THE Rugby Football League have launched a brilliant video promoting tomorrow’s Ladbrokes Four Nations final but, given the situations of some the protagonists involved, it really should be labelled as a public broadcast service message instead.
Calling all rugby league fans, it would echo, you truly need to be at Anfield, home of Liverpool FC but, for 80 minutes tomorrow, host to some of the 13-man game’s living legends for one last time on these shores.
When Australia play New Zealand for the title, England’s hopes having been extinguished following a familiarly clinical Kangaroos display on Sunday, it will be the final occasion for some utterly brilliant players to showcase their skills here.
Cameron Smith, the Kangaroos captain, for instance, is unlikely to be back, in the famous ‘Green and Gold’ at least.
The Melbourne Storm hooker is approaching his 34th birthday and his swansong will likely be the 2017 World Cup on home soil next autumn.
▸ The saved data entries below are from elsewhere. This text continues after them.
(** X11.  [raw_array_wheremasked_assign_array_preservena] writes only where
    both masks are true.  In the coordinates of the prepared iteration,
    position [(c0, cs)] has its destination element at [dst_element c0 cs],
    its NA-mask byte at [na_byte c0 cs] and its where-mask byte at
    [mask_byte c0 cs]; [scratch i] is element [i] of the scratch buffer.
    Given callables that meet their contracts, a scratch buffer apart from
    the destination elements and from the two masks, and no mask byte
    stored in the destination element of another position: a byte outside
    the scratch buffer that belongs to no destination element with both
    masks true before the call has the value it had before the call.  This
    holds for every outcome of the call and for runs of any number of
    chunks. *)
Theorem preservena_keeps_masked_elements
    (env : Collaborators) (ndim : nat) (shape : list Z)
    (dst_dtype : PyArray_Descr) (dst_data : ptr) (dst_strides : list Z)
    (src_dtype : PyArray_Descr) (src_data : ptr) (src_strides : list Z)
    (maskna_dtype : PyArray_Descr) (maskna_data : ptr)
    (maskna_strides : list Z)
    (wheremask_dtype : PyArray_Descr) (wheremask_data : ptr)
    (wheremask_strides : list Z) (s : state)
    (ndim' : nat) (shape_it : list Z) (dst0 : ptr) (ds_it : list Z)
    (src0 : ptr) (ss_it : list Z) (na0 : ptr) (ns_it : list Z)
    (wm0 : ptr) (ws_it : list Z) :
  let position c0 cs :=
    0 <= c0 < nth 0 shape_it 0 /\ in_range shape_it (outer_dims ndim') cs in
  let dst_element c0 cs :=
    dst0 + c0 * nth 0 ds_it 0 + outer_offset (outer_dims ndim') cs ds_it in
  let na_byte c0 cs :=
    na0 + c0 * nth 0 ns_it 0 + outer_offset (outer_dims ndim') cs ns_it in
  let mask_byte c0 cs :=
    wm0 + c0 * nth 0 ws_it 0 + outer_offset (outer_dims ndim') cs ws_it in
  let B := Z.pos (NPY_ARRAY_ASSIGN_BUFFERSIZE env) in
  let scratch i :=
    PyArray_malloc env (B * elsize maskna_dtype) s
    + i * elsize maskna_dtype in
  let r :=
    raw_array_wheremasked_assign_array_preservena env ndim shape
      dst_dtype dst_data dst_strides src_dtype src_data src_strides
      maskna_dtype maskna_data maskna_strides
      wheremask_dtype wheremask_data wheremask_strides s in
  PyArray_PrepareFourRawArrayIter env ndim shape dst_data dst_strides
    src_data src_strides maskna_data maskna_strides
    wheremask_data wheremask_strides
  = Some (ndim', shape_it, dst0, ds_it, src0, ss_it, na0, ns_it,
          wm0, ws_it) ->
  (forall aligned ss ds ms stransfer needs_api,
     PyArray_GetMaskedDTypeTransferFunction env aligned ss ds ms
       src_dtype dst_dtype maskna_dtype = Some (stransfer, needs_api) ->
     masked_frame (elsize dst_dtype) stransfer) ->
  (forall ns ws maskand,
     PyArray_GetMaskAndFunction env ns maskna_dtype ws wheremask_dtype
     = Some maskand ->
     maskand_contract maskand) ->
  elsize maskna_dtype <> 0 ->
  (forall i c0 cs, 0 <= i < B -> position c0 cs ->
     ~ in_element (dst_element c0 cs) (elsize dst_dtype) (scratch i) /\
     na_byte c0 cs <> scratch i /\ mask_byte c0 cs <> scratch i) ->
  (forall c0 cs c0' cs', position c0 cs -> position c0' cs' ->
     ~ (c0 = c0' /\ cs = cs') ->
     ~ in_element (dst_element c0 cs) (elsize dst_dtype) (na_byte c0' cs') /\
     ~ in_element (dst_element c0 cs) (elsize dst_dtype)
         (mask_byte c0' cs')) ->
  forall a,
    (forall i, 0 <= i < B -> a <> scratch i) ->
    (forall c0 cs, position c0 cs ->
       in_element (dst_element c0 cs) (elsize dst_dtype) a ->
       mask_true (st_mem s (na_byte c0 cs))
       && mask_true (st_mem s (mask_byte c0 cs)) = false) ->
    st_mem (state_of r) a = st_mem s a.
Proof.
  intros position dst_element na_byte mask_byte B scratch r Hprep Hres Hand
    Hsize Hbuf Halias a Ha Hfalse.
  subst r. unfold raw_array_wheremasked_assign_array_preservena.
  rewrite Hprep. cbv zeta. fold B.
  rewrite bind_state. unfold result_of at 1, state_of at 2. cbn [fst snd].
  set (buf := PyArray_malloc env (B * elsize maskna_dtype) s) in *.
  destruct (buf =? NULL); [reflexivity |].
  rewrite bind_state, GetMaskedDTypeTransferFunction_run.
  match goal with
  | |- context [PyArray_GetMaskedDTypeTransferFunction env ?al ?x ?y ?z
                  src_dtype dst_dtype maskna_dtype] =>
      pose proof (Hres al x y z) as Hc;
      destruct (PyArray_GetMaskedDTypeTransferFunction env al x y z
                  src_dtype dst_dtype maskna_dtype)
        as [[stransfer needs_api] |]
  end; [| reflexivity].
  specialize (Hc stransfer needs_api eq_refl).
  rewrite result_of_triple, state_of_triple.
  rewrite bind_state, GetMaskAndFunction_run.
  match goal with
  | |- context [PyArray_GetMaskAndFunction env ?x maskna_dtype ?y
                  wheremask_dtype] =>
      pose proof (Hand x y) as Hm;
      destruct (PyArray_GetMaskAndFunction env x maskna_dtype y
                  wheremask_dtype) as [maskand |]
  end; [| reflexivity].
  specialize (Hm maskand eq_refl).
  rewrite result_of_triple, state_of_triple.
  rewrite bind_state.
  match goal with
  | |- st_mem (state_of ((emit ?e ;;; return_status ?b) ?st)) a = _ =>
      change (st_mem st a = st_mem s a)
  end.
  destruct (overlap_1d ndim' shape_it dst0 src0 ss_it) eqn:Hrev.
  - (* the traversal is reversed: one dimension, last element first *)
    apply overlap_1d_rank in Hrev.
    subst position dst_element na_byte mask_byte scratch. cbv beta in *.
    rewrite Hrev in *. change (outer_dims 1) with (@nil nat) in *.
    set (n0 := nth 0 shape_it 0) in *.
    assert (E : forall p st c0,
              p + (n0 - 1) * st + c0 * - st + 0
              = p + (n0 - 1 - c0) * st + 0) by (intros; ring).
    apply preservena_iteration_frame with (dst_itemsize := elsize dst_dtype);
      try assumption; rewrite ?nth_negate0; cbn [outer_offset].
    + intros i c0 cs Hi Hc0 Hcs. apply in_range_nil in Hcs. subst cs.
      cbn [outer_offset]. rewrite !E.
      apply (Hbuf i (n0 - 1 - c0) []); [assumption |].
      split; [lia | constructor].
    + intros c0 cs c0' cs' Hc0 Hcs Hc0' Hcs' Hne.
      apply in_range_nil in Hcs, Hcs'. subst cs cs'.
      cbn [outer_offset]. rewrite !E.
      apply (Halias (n0 - 1 - c0) [] (n0 - 1 - c0') []);
        try (split; [lia | constructor]).
      intros [E' _]. apply Hne. split; [lia | reflexivity].
    + intros c0 cs Hc0 Hcs. apply in_range_nil in Hcs. subst cs.
      cbn [outer_offset]. rewrite !E.
      apply (Hfalse (n0 - 1 - c0) []). split; [lia | constructor].
  - apply preservena_iteration_frame with (dst_itemsize := elsize dst_dtype);
      try assumption.
    + intros i c0 cs Hi Hc0 Hcs. apply Hbuf; [assumption |].
      split; assumption.
    + intros c0 cs c0' cs' Hc0 Hcs Hc0' Hcs'.
      apply Halias; split; assumption.
    + intros c0 cs Hc0 Hcs. apply Hfalse. split; assumption.
Qed.

Lemma maskand_transfer_contract : maskand_contract maskand_transfer.
Proof. intros dst ds src0 s0 src1 s1 N s. reflexivity. Qed.

Lemma preservena_keeps_masked_elements_witness :
  let r :=
    raw_array_wheremasked_assign_array_preservena numpy 1 [4]
      int8 32 [1] int8 0 [1] bool_ 16 [1] bool_ 24 [1] wheremask_state in
  st_mem (state_of r) 33 = st_mem wheremask_state 33.
Proof.
  apply (@preservena_keeps_masked_elements numpy 1%nat [4]
           int8 32 [1] int8 0 [1] bool_ 16 [1] bool_ 24 [1] wheremask_state
           1%nat [4] 32 [1] 0 [1] 16 [1] 24 [1]).
  - reflexivity.
  - intros aligned ss ds ms stransfer needs_api H.
    injection H as <- _. apply masked_strided_transfer_frame.
  - intros ns ws maskand H. injection H as <-.
    apply maskand_transfer_contract.
  - simpl. lia.
  - intros i c0 cs Hi [Hc0 Hcs].
    apply in_range_nil in Hcs. subst cs.
    change (outer_dims 1) with (@nil nat).
    unfold in_element.
    cbn [numpy copy_collaborators PyArray_malloc nth elsize int8 bool_
         outer_offset NPY_ARRAY_ASSIGN_BUFFERSIZE] in *.
    lia.
  - intros c0 cs c0' cs' [Hc0 Hcs] [Hc0' Hcs'] _.
    apply in_range_nil in Hcs, Hcs'. subst cs cs'.
    change (outer_dims 1) with (@nil nat).
    unfold in_element. cbn [nth elsize int8 outer_offset] in *. lia.
  - intros i Hi.
    cbn [numpy copy_collaborators PyArray_malloc elsize bool_]. lia.
  - intros c0 cs [Hc0 Hcs] Hin.
    apply in_range_nil in Hcs. subst cs.
    change (outer_dims 1) with (@nil nat) in *.
    unfold in_element in Hin. cbn [nth elsize int8 outer_offset] in *.
    assert (c0 = 1) as -> by lia. reflexivity.
Defined.

(** ** The assignment under [preservena] *)

(** [raw_array_wheremasked_assign_array] for a callable that keeps what its
    mask tells it to keep: a byte that belongs to no destination element
    with a true mask has the value it had before the call. *)
Lemma raw_array_wheremasked_assign_array_frame env ndim shape
    dst_dtype dst_data dst_strides src_dtype src_data src_strides
    wheremask_dtype wheremask_data wheremask_strides s
    ndim' shape_it dst0 ds_it src0 ss_it wm0 ws_it a :
  let position c0 cs :=
    0 <= c0 < nth 0 shape_it 0 /\ in_range shape_it (outer_dims ndim') cs in
  let dst_element c0 cs :=
    dst0 + c0 * nth 0 ds_it 0 + outer_offset (outer_dims ndim') cs ds_it in
  let mask_byte c0 cs :=
    wm0 + c0 * nth 0 ws_it 0 + outer_offset (outer_dims ndim') cs ws_it in
  PyArray_PrepareThreeRawArrayIter env ndim shape dst_data dst_strides
    src_data src_strides wheremask_data wheremask_strides
  = Some (ndim', shape_it, dst0, ds_it, src0, ss_it, wm0, ws_it) ->
  (forall aligned ss ds ms stransfer needs_api,
     PyArray_GetMaskedDTypeTransferFunction env aligned ss ds ms
       src_dtype dst_dtype wheremask_dtype = Some (stransfer, needs_api) ->
     masked_frame (elsize dst_dtype) stransfer) ->
  (forall c0 cs c0' cs', position c0 cs -> position c0' cs' ->
     ~ (c0 = c0' /\ cs = cs') ->
     ~ in_element (dst_element c0 cs) (elsize dst_dtype)
         (mask_byte c0' cs')) ->
  (forall c0 cs, position c0 cs ->
     in_element (dst_element c0 cs) (elsize dst_dtype) a ->
     mask_true (st_mem s (mask_byte c0 cs)) = false) ->
  st_mem (state_of
            (raw_array_wheremasked_assign_array env ndim shape
               dst_dtype dst_data dst_strides src_dtype src_data src_strides
               wheremask_dtype wheremask_data wheremask_strides s)) a
  = st_mem s a.
Proof.
  intros position dst_element mask_byte Hprep Hcontract Hstable Hfalse.
  unfold raw_array_wheremasked_assign_array. rewrite Hprep. cbv zeta.
  rewrite bind_state, GetMaskedDTypeTransferFunction_run.
  match goal with
  | |- context [PyArray_GetMaskedDTypeTransferFunction env ?al ?x ?y ?z
                  src_dtype dst_dtype wheremask_dtype] =>
      pose proof (Hcontract al x y z) as Hc;
      destruct (PyArray_GetMaskedDTypeTransferFunction env al x y z
                  src_dtype dst_dtype wheremask_dtype)
        as [[stransfer needs_api] |]
  end; [| reflexivity].
  specialize (Hc stransfer needs_api eq_refl).
  rewrite result_of_triple, state_of_triple.
  rewrite bind_state, return_status_state.
  destruct (overlap_1d ndim' shape_it dst0 src0 ss_it) eqn:Hrev.
  - apply overlap_1d_rank in Hrev.
    subst position dst_element mask_byte. cbv beta in *.
    rewrite Hrev in *. change (outer_dims 1) with (@nil nat) in *.
    set (n0 := nth 0 shape_it 0) in *.
    assert (E : forall p st c0,
              p + (n0 - 1) * st + c0 * - st + 0
              = p + (n0 - 1 - c0) * st + 0) by (intros; ring).
    apply masked_iteration_frame with (dst_itemsize := elsize dst_dtype);
      [assumption | |].
    + intros c0 cs c0' cs' Hc0 Hcs Hc0' Hcs' Hne.
      rewrite !nth_negate0. cbn [outer_offset].
      apply in_range_nil in Hcs, Hcs'. subst cs cs'.
      cbn [outer_offset]. rewrite !E.
      apply (Hstable (n0 - 1 - c0) [] (n0 - 1 - c0') []);
        try (split; [lia | constructor]).
      intros [E' _]. apply Hne. split; [lia | reflexivity].
    + intros c0 cs Hc0 Hcs.
      rewrite !nth_negate0. cbn [outer_offset].
      apply in_range_nil in Hcs. subst cs.
      cbn [outer_offset]. rewrite !E.
      apply (Hfalse (n0 - 1 - c0) []).
      split; [lia | constructor].
  - apply masked_iteration_frame with (dst_itemsize := elsize dst_dtype);
      [assumption | |].
    + intros c0 cs c0' cs' Hc0 Hcs Hc0' Hcs'.
      apply Hstable; split; assumption.
    + intros c0 cs Hc0 Hcs. apply Hfalse. split; assumption.
Qed.

Lemma assign_checks_memory env dst src wheremask casting preservewhichna s :
  PyArray_HASMASKNA src && negb (PyArray_HASMASKNA dst) = false ->
  st_mem (state_of (assign_checks env dst src wheremask casting
                      preservewhichna s)) = st_mem s /\
  forall src_has_maskna,
    result_of (assign_checks env dst src wheremask casting
                 preservewhichna s) = inl src_has_maskna ->
    src_has_maskna = PyArray_HASMASKNA src /\
    preservewhichna = None /\
    state_of (assign_checks env dst src wheremask casting
                preservewhichna s) = s.
Proof.
  intros Hscan. unfold assign_checks. rewrite Hscan.
  destruct (PyArray_ISWRITEABLE dst); cbn [negb];
    [| split; [reflexivity | discriminate]].
  destruct (PyArray_CanCastTypeTo env _ _ casting); cbn [negb];
    [| split; [reflexivity | discriminate]].
  destruct preservewhichna; [split; [reflexivity | discriminate] |].
  split; [reflexivity |]. intros shm H. injection H as <-. auto.
Qed.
Club, State of Origin and international colleague Cooper Cronk, who turns 33 next month, is probably in the same situation.
However, another – and the one all genuine sports fans should really go embrace – is Johnathan Thurston.
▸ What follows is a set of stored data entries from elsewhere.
(** X5: a top-level [externalBaseUrl] given without [baseUrl] and [apiKey]
    is accepted and dropped: when no configured string is empty and no
    named entry is called "default", construction succeeds and the registry
    is the named entries alone, in order, whatever the value of
    [externalBaseUrl]. *)
Theorem lone_externalBaseUrl_is_dropped (c : CodacyBlock) :
  readable c = true ->
  top_baseUrl c = None ->
  top_apiKey c = None ->
  has_named_default c = false ->
  CodacyConfig.fromConfig {| codacy := Some c |}
  = Ok (map instance_of_block (named_blocks c)).
Proof.
  intros Hr Tb Tk Hdef. rewrite (fromConfig_unfold c Hr), Hdef, Tb, Tk.
  reflexivity.
Qed.

Lemma lone_externalBaseUrl_is_dropped_witness :
  CodacyConfig.fromConfig
    {| codacy := Some
         {| top_baseUrl := None;
            top_externalBaseUrl := Some "https://codacy.example.com";
            top_apiKey := None;
            top_instances := None |} |}
  = Ok [].
Proof.
  apply (lone_externalBaseUrl_is_dropped
           {| top_baseUrl := None;
              top_externalBaseUrl := Some "https://codacy.example.com";
              top_apiKey := None;
              top_instances := None |}); reflexivity.
Defined.

(** X6: on a registry that construction returned, the default instance
    resolves exactly when one was configured, as a named "default" entry or
    as a complete top-level block. *)
Theorem default_resolves_iff_configured
  (c : CodacyBlock) (registry : CodacyConfig.t) :
  CodacyConfig.fromConfig {| codacy := Some c |} = Ok registry ->
  ((exists r, CodacyConfig.getInstanceConfig registry None = Ok r)
   <->
   has_named_default c
   || (truthy_str (top_baseUrl c) && truthy_str (top_apiKey c)) = true).
Proof.
  intros Hok.
  destruct (fromConfig_contents c registry Hok) as (tail & -> & Htail).
  rewrite getInstanceConfig_lookup. cbn [requested_name].
  unfold CodacyConfig.find_instance.
  destruct (find _ _) as [r|] eqn:F.
  - split; [intros _|intros _; eexists; reflexivity].
    apply find_some in F as [Hin Hname]. apply String.eqb_eq in Hname.
    destruct Htail as [(-> & _ & _) | (b & k & _ & _ & -> & -> & _)];
      [|destruct (has_named_default c); reflexivity].
    rewrite app_nil_r in Hin.
    destruct (has_named_default c) eqn:Hdef; [reflexivity|].
    exfalso. apply (no_named_default_not_in _ Hdef).
    rewrite <- Hname. apply in_map. exact Hin.
  - split; [intros [r [=]]|].
    intros Hconf. exfalso.
    assert (Hnone := find_none _ _ F).
    destruct Htail as [(-> & Tb & _) | (b & k & _ & _ & _ & _ & _ & ->)].
    + rewrite Tb in Hconf. cbn in Hconf. rewrite orb_false_r in Hconf.
      unfold has_named_default in Hconf.
      apply existsb_exists in Hconf as (x & Hx & Hname).
      specialize (Hnone (instance_of_block x)).
      rewrite app_nil_r in Hnone.
      cbn in Hnone. rewrite Hnone in Hname; [discriminate|].
      apply in_map. exact Hx.
    + assert (Hin : In (unnamed_record b (top_externalBaseUrl c) k)
                      (map instance_of_block (named_blocks c)
                       ++ [unnamed_record b (top_externalBaseUrl c) k]))
        by (apply in_or_app; right; left; reflexivity).
      apply Hnone in Hin. discriminate Hin.
Qed.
The stellar stand-off remains the only player to win the prestigious Golden Boot as the world’s greatest player on three separate occasions.
He has a habit of treating the English public to his best; Thurston was man-of-the-match in the 2009 and 2011 Four Nations final wins at Elland Road, the 2013 World Cup victory at Old Trafford and, for North Queensland Cowboys, in their World Club Challenge glory against Leeds Rhinos at Headingley in February.
Undoubtedly, the head-guarded 33-year-old is a man for such occasions – it was telling that he missed the last Four Nations final two years ago when the Kangaroos surprisingly fell to the Kiwis – and most people will expect him to dictate tomorrow.
Furthermore, the affable Thurston admits he will be sad to say ‘goodbye’ to stepping out at places like Headingley, where Super League champions Leeds were unpicked, and other great stadiums here.
“I really enjoy it,” he said, when asked about his bond with the English fans. “I’ve a lot of good memories playing at grounds here. I remember at the World Club Challenge running up into the stand and celebrating with the fans.
“Winning a World Cup final at Old Trafford is right up there with one of my highest achievements, and, hopefully, it can go to plan again on Sunday.
“I don’t think I’ll be back again so, for me, it’s about enjoying the moment, being around the team and making sure we create a lot of good memories.
“We’ve been able to do that so far and we’ve one big game left. Although the Kiwis might have limped into the final, all you need is a little luck and that’s what they’ve got at the moment. They know how to win big games as well, so they’ll be very confident.”
Thurston knows that only too well; he is one one of three survivors – Smith and Greg Inglis are the others – from the 2008 World Cup final in home-town Brisbane when New Zealand shocked Australia.
But he is desperate to ensure there is no repeat tomorrow as he ends his final tour as a Kangaroo.
“I’m the eldest in the team now,” he said, when asked about the differences since first travelling across the world for his country in 2009. “I’ve really enjoyed this tour. No disrespect to the coaching teams and players of the past, but this is probably the closest Australian team I’ve been a part of.
“That’s got a lot to do with Mal (Meninga) as head coach, and working towards one common goal. It’s a great bunch of boys and we have a lot of fun, but when it’s time to work, we work.”
But how do England – still waiting for a major tournament success since Great Britain lifted the 1972 World Cup – finally discover some alchemy themselves?
They trailed the Kangaroos just 10-6 at half-time last week before losing in familiar style, 36-18, to exit the competition.
Thurston, who goes up against the maverick Shaun Johnson again tomorrow, said: “We’ve a fairly experienced team that are real clinical at putting games away when it’s there to be won.
“That’s where England have struggled. They had a perfect opportunity against the Kiwis (17-16 loss) to put some heat on them with good field position, and being able to kick a field goal.
“But for whatever reason, they went away from that. Our team has a lot of cool heads and experience of knowing how to get out of hot water if needs be, but also how to win games.
“They lacked a bit of polish with their last tackle options against us. Our boys handled everything extremely well – considering we knew we were already in the final.”